==== RECORDS ====

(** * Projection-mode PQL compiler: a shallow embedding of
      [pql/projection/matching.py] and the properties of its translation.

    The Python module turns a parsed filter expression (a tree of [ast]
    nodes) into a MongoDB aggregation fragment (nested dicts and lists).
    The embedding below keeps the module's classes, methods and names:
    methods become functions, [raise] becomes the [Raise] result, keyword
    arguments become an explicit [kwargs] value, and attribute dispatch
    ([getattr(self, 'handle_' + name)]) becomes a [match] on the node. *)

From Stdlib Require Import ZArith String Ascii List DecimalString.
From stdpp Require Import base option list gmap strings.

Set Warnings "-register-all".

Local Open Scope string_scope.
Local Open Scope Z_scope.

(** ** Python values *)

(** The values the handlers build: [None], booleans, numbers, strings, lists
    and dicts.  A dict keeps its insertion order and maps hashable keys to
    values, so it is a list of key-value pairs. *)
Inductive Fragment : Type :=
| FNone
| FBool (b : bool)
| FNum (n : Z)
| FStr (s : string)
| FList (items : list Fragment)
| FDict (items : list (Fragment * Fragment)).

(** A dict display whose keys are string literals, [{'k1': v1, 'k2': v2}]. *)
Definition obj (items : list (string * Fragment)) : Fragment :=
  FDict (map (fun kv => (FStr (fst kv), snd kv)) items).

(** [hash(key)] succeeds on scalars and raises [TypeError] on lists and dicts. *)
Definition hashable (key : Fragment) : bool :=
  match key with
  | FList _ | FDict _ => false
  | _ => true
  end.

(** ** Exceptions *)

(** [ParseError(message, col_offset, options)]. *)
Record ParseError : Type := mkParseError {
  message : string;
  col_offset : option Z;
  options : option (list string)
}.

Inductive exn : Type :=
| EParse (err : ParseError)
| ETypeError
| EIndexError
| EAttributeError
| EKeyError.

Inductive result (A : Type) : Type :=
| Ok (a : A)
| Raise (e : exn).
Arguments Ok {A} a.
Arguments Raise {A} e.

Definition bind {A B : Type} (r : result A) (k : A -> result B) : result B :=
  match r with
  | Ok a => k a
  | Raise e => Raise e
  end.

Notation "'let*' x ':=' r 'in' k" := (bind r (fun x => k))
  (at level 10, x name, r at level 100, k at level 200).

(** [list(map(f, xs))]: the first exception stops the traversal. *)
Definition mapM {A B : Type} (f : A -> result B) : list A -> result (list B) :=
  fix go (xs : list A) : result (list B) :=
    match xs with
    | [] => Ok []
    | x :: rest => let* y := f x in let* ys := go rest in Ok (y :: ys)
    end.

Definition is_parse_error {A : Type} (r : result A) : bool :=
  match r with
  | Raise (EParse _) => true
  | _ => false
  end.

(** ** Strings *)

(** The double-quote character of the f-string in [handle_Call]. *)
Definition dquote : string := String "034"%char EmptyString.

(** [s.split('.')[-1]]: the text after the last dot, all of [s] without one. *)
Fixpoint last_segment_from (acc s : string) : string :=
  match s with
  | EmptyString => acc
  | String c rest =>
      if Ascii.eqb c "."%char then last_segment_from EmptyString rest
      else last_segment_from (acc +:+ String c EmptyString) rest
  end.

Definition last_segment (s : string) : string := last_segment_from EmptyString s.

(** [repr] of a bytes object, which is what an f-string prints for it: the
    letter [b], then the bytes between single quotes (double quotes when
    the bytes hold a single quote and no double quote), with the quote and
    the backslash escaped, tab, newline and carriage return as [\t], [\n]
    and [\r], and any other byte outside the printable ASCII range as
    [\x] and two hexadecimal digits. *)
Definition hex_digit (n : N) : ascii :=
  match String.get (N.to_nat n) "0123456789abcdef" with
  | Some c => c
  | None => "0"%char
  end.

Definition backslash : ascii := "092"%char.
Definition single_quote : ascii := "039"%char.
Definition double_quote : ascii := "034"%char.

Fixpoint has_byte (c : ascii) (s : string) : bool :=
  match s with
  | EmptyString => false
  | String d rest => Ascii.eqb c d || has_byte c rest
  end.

====
==== RECORDS ====

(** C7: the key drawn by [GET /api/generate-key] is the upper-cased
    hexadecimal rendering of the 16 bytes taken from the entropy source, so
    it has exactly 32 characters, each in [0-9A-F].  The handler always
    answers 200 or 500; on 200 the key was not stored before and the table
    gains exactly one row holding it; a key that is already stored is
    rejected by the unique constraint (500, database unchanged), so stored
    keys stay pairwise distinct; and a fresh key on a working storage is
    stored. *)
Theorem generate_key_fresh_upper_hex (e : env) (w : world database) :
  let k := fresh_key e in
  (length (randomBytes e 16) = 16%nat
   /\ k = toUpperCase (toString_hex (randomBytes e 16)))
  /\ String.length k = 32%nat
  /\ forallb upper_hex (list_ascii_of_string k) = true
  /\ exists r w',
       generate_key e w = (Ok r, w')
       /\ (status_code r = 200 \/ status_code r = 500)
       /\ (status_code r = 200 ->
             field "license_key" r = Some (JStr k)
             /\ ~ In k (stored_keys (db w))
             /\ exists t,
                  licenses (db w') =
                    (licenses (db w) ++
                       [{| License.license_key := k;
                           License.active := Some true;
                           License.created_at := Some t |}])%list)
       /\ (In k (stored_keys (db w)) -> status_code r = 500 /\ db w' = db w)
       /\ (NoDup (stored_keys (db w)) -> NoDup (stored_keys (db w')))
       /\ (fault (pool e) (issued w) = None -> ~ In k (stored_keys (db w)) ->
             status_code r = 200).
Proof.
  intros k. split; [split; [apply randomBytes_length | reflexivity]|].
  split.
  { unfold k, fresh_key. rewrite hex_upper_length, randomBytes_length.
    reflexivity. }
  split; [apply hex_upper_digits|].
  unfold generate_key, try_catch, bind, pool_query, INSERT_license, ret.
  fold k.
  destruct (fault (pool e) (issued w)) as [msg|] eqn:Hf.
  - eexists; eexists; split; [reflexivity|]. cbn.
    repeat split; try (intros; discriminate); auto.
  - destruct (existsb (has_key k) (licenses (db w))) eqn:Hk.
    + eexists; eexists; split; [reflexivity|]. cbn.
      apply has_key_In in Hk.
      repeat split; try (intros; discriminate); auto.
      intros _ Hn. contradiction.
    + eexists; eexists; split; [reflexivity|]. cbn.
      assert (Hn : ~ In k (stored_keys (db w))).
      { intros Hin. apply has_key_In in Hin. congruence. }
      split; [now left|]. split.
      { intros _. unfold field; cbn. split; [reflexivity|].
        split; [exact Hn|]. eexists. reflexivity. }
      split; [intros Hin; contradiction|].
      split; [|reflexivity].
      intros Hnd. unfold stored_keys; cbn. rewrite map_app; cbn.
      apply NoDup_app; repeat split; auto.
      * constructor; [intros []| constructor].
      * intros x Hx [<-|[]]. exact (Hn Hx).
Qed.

====
==== RECORDS ====

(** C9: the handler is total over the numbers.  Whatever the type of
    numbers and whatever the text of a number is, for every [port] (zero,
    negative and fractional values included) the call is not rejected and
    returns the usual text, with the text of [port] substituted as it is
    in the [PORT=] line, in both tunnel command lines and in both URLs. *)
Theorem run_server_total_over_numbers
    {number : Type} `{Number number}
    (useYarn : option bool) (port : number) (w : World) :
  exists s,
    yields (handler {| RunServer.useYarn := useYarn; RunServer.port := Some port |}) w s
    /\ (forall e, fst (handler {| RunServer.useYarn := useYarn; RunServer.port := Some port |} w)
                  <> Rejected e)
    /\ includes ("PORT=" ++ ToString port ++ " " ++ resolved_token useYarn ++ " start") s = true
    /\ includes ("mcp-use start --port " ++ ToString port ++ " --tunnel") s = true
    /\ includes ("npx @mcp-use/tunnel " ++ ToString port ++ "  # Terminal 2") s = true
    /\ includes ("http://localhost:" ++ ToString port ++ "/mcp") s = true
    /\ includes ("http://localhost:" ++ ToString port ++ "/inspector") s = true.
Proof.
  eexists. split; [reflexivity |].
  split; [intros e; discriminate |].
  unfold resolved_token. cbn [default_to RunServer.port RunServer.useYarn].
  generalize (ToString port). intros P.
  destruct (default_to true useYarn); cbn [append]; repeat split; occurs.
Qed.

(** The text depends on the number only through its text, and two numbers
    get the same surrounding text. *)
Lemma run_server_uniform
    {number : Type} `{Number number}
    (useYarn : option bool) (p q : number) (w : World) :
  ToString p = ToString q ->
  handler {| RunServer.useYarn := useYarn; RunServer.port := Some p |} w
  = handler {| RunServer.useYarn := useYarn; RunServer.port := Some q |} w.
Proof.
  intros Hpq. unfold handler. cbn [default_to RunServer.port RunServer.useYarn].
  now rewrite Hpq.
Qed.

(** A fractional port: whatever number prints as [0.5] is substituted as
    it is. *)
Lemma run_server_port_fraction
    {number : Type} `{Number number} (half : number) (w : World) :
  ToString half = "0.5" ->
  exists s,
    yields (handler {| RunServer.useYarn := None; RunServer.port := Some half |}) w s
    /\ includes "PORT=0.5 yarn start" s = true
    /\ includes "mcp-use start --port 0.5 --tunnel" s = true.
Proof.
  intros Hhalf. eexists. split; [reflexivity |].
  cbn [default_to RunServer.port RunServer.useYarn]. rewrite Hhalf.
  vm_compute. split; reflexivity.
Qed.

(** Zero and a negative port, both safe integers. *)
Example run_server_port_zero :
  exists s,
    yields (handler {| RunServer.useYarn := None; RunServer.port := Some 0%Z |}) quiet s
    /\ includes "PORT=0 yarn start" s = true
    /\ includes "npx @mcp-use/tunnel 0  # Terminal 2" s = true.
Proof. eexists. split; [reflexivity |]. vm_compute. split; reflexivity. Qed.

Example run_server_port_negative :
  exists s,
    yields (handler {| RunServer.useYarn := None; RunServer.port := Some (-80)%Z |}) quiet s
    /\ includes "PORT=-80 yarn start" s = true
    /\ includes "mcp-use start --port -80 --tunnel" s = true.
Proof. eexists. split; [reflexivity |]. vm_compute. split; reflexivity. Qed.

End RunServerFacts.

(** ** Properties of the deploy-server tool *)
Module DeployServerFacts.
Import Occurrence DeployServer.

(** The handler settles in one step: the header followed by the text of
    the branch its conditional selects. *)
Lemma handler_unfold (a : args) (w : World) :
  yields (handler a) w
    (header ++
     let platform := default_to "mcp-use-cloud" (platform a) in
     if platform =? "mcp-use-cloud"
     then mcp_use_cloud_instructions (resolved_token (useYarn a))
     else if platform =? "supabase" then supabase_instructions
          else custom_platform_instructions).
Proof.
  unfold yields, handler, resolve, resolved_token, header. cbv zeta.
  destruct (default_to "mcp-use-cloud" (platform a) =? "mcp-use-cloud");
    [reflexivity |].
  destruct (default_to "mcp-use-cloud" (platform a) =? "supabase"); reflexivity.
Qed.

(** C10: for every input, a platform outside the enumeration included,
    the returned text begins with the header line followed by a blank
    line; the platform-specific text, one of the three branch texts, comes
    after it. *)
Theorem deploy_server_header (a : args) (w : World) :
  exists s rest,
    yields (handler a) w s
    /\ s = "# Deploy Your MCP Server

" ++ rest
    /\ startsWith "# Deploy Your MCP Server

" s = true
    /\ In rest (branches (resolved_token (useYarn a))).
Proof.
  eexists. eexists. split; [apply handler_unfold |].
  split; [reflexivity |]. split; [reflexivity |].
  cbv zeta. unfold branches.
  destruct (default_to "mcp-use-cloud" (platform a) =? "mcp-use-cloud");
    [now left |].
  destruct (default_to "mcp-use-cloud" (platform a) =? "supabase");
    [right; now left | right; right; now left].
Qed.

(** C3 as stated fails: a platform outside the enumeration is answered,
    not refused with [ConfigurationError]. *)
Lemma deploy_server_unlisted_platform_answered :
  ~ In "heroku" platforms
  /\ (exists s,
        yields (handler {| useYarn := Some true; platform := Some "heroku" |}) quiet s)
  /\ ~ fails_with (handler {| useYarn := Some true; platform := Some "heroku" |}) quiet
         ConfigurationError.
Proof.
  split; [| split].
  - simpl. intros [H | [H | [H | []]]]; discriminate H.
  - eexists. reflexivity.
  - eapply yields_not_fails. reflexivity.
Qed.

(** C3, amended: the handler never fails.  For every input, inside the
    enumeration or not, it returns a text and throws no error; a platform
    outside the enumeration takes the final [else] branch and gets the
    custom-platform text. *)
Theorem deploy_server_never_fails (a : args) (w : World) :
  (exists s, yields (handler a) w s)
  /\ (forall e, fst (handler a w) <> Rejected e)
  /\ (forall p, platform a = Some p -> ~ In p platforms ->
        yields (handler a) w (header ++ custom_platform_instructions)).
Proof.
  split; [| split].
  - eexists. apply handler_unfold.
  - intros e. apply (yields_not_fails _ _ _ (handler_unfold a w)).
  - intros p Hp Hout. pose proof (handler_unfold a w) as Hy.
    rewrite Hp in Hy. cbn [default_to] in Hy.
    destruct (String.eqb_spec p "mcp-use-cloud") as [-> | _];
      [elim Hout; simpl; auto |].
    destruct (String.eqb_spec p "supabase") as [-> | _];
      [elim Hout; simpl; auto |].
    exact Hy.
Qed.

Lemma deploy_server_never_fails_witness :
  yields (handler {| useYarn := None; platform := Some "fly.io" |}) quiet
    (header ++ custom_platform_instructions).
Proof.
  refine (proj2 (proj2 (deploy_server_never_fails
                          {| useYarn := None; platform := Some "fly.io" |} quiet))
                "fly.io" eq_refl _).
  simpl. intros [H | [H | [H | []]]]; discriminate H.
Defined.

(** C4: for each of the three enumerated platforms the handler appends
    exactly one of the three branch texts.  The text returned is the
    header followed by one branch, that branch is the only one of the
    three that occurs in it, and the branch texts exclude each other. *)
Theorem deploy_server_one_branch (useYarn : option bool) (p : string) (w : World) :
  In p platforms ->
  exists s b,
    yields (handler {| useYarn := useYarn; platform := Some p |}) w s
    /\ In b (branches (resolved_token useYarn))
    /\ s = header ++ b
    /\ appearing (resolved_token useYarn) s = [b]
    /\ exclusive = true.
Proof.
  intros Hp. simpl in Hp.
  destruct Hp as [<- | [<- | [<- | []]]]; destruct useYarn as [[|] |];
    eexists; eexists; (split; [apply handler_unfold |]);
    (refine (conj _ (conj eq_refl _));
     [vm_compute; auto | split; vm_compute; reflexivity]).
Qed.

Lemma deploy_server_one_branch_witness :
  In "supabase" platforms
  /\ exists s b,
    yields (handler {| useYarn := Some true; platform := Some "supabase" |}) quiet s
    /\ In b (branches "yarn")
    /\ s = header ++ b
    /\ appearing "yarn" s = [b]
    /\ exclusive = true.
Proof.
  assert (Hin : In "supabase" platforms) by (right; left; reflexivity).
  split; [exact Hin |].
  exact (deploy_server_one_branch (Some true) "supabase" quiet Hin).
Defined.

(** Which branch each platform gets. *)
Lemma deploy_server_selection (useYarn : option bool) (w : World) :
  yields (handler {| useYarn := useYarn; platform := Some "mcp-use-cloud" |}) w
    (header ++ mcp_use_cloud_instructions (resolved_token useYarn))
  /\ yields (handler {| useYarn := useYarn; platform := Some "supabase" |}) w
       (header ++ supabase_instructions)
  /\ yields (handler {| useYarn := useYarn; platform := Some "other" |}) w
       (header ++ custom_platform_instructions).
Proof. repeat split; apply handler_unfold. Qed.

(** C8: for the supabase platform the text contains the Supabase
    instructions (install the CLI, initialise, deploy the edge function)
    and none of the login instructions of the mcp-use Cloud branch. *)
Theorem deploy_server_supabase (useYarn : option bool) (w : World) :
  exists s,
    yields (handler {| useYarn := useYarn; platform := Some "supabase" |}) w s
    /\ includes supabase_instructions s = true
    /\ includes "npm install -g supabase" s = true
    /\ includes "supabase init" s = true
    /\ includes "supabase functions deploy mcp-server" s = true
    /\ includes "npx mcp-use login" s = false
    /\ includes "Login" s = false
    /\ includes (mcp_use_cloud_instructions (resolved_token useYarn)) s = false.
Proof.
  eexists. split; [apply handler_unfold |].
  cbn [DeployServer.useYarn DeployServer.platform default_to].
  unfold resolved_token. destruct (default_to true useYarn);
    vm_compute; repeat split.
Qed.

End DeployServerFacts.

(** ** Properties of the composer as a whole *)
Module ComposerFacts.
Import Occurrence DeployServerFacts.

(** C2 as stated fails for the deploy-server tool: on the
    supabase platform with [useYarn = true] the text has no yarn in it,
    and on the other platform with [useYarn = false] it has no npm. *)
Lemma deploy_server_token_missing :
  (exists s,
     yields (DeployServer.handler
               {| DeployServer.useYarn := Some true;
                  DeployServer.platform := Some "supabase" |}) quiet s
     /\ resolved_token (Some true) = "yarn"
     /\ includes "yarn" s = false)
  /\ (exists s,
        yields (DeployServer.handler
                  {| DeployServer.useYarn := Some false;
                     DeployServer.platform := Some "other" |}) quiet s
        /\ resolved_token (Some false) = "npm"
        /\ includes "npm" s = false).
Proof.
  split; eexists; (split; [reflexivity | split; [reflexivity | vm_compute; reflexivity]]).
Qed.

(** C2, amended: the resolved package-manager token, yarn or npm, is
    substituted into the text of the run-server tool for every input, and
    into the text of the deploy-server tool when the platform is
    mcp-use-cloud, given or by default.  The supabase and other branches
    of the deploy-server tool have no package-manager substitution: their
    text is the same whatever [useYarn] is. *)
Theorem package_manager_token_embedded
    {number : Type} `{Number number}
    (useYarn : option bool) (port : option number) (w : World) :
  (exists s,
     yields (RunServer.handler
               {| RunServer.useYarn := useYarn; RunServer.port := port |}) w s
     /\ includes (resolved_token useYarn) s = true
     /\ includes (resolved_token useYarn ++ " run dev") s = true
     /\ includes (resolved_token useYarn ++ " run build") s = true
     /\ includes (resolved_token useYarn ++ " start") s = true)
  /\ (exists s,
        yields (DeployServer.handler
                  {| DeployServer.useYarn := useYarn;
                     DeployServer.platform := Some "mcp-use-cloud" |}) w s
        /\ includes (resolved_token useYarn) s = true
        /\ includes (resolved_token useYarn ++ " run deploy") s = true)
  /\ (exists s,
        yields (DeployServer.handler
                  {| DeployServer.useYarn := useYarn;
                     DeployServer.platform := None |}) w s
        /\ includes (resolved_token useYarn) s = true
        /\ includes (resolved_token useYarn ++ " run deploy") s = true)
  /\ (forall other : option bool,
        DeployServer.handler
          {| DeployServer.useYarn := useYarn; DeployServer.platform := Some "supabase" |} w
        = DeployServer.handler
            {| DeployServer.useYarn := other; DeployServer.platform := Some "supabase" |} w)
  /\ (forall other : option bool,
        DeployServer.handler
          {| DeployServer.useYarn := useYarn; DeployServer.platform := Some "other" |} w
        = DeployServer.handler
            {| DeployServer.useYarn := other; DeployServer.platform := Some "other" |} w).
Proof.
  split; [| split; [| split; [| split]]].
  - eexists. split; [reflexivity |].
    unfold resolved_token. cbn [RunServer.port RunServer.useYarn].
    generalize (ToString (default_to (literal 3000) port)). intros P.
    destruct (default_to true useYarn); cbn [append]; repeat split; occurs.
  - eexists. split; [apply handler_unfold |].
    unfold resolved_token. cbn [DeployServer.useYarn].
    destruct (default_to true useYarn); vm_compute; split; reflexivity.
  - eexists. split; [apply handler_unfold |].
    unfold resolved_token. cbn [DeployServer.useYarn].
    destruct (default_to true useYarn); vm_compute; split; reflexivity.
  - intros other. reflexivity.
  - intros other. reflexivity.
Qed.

====

> TASK TO COMPLETE:
From the records above, copy only the lines starting with the line that holds "The Python module" and going on through the line that holds "(** ** Python values *)", exactly as written.

> WRITTEN RESPONSE:
    The Python module turns a parsed filter expression (a tree of [ast]
    nodes) into a MongoDB aggregation fragment (nested dicts and lists).
    The embedding below keeps the module's classes, methods and names:
    methods become functions, [raise] becomes the [Raise] result, keyword
    arguments become an explicit [kwargs] value, and attribute dispatch
    ([getattr(self, 'handle_' + name)]) becomes a [match] on the node. *)

From Stdlib Require Import ZArith String Ascii List DecimalString.
From stdpp Require Import base option list gmap strings.

Set Warnings "-register-all".

Local Open Scope string_scope.
Local Open Scope Z_scope.

(** ** Python values *)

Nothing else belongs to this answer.